:: DIRECTIONS ::
Search the records below for the word "replace". Pull out each line that has it.

++++ SOURCE DATA ++++

(** * app/core/logging.py: context-scoped actor tagging and sink routing

    A shallow embedding of [src/app/core/logging.py] together with the parts
    of the Python standard library it drives ([os], [pathlib], [os.path],
    [contextvars], [logging]), followed by the properties of the module.

    Conventions.
    - Python [str] is [string]; path handling is the POSIX flavour.
    - Mutable process state (environment, working directory, file system,
      the context variable, the logger registry, what the sinks received)
      is one record [World]; statements are computations in a state and
      exception monad [M].
    - Python functions keep their names; a method [C.m] is [C_m]. *)

From Stdlib Require Import ZArith Ascii String List Lia DecimalString.
From stdpp Require Import base option list gmap strings.

Local Open Scope string_scope.
Local Open Scope list_scope.
Local Open Scope Z_scope.

(** ** Python strings *)

Module pystr.

Definition eqb_char (a b : ascii) : bool := Ascii.eqb a b.

(** [str.upper] on ASCII text: [a]..[z] go to [A]..[Z].  Characters
    outside ASCII are left as they are here; Python applies the Unicode
    case mapping to them, so statements that depend on [upper] are made
    for ASCII strings ([is_ascii]). *)
Definition upper_char (c : ascii) : ascii :=
  let n := N_of_ascii c in
  if ((97 <=? n) && (n <=? 122))%N then ascii_of_N (n - 32) else c.

Fixpoint upper (s : string) : string :=
  match s with
  | EmptyString => EmptyString
  | String c s' => String (upper_char c) (upper s')
  end.

Fixpoint is_ascii (s : string) : bool :=
  match s with
  | EmptyString => true
  | String c s' => (N_of_ascii c <? 128)%N && is_ascii s'
  end.

(** [s.replace(old, new)] for one-character [old] and [new], the only
    form the module uses. *)
Fixpoint replace (old new : ascii) (s : string) : string :=
  match s with
  | EmptyString => EmptyString
  | String c s' =>
      String (if eqb_char c old then new else c) (replace old new s')
  end.

(** [s.split(sep)] for a one-character separator. *)
Fixpoint split (sep : ascii) (s : string) : list string :=
  match s with
  | EmptyString => [EmptyString]
  | String c s' =>
      if eqb_char c sep then EmptyString :: split sep s'
      else match split sep s' with
           | w :: ws => String c w :: ws
           | [] => [String c EmptyString]
           end
  end.

(** [sep.join(parts)] *)
Definition join (sep : string) (parts : list string) : string :=
  String.concat sep parts.

Definition startswith (p s : string) : bool := String.prefix p s.

Fixpoint last_char (s : string) : option ascii :=
  match s with
  | EmptyString => None
  | String c EmptyString => Some c
  | String _ s' => last_char s'
  end.

Definition endswith_char (c : ascii) (s : string) : bool :=
  match last_char s with
  | Some d => eqb_char c d
  | None => false
  end.

(** Truthiness of a string: [bool(s)]. *)
Definition truthy (s : string) : bool :=
  match s with EmptyString => false | _ => true end.

(** [x or d] for an optional string [x]: [None] and the empty string are
    both falsy. *)
Definition or_default (x : option string) (d : string) : string :=
  match x with
  | Some s => if truthy s then s else d
  | None => d
  end.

++++

:: WRITTEN RESPONSE ::
(** [s.replace(old, new)] for one-character [old] and [new], the only
Fixpoint replace (old new : ascii) (s : string) : string :=
      String (if eqb_char c old then new else c) (replace old new s')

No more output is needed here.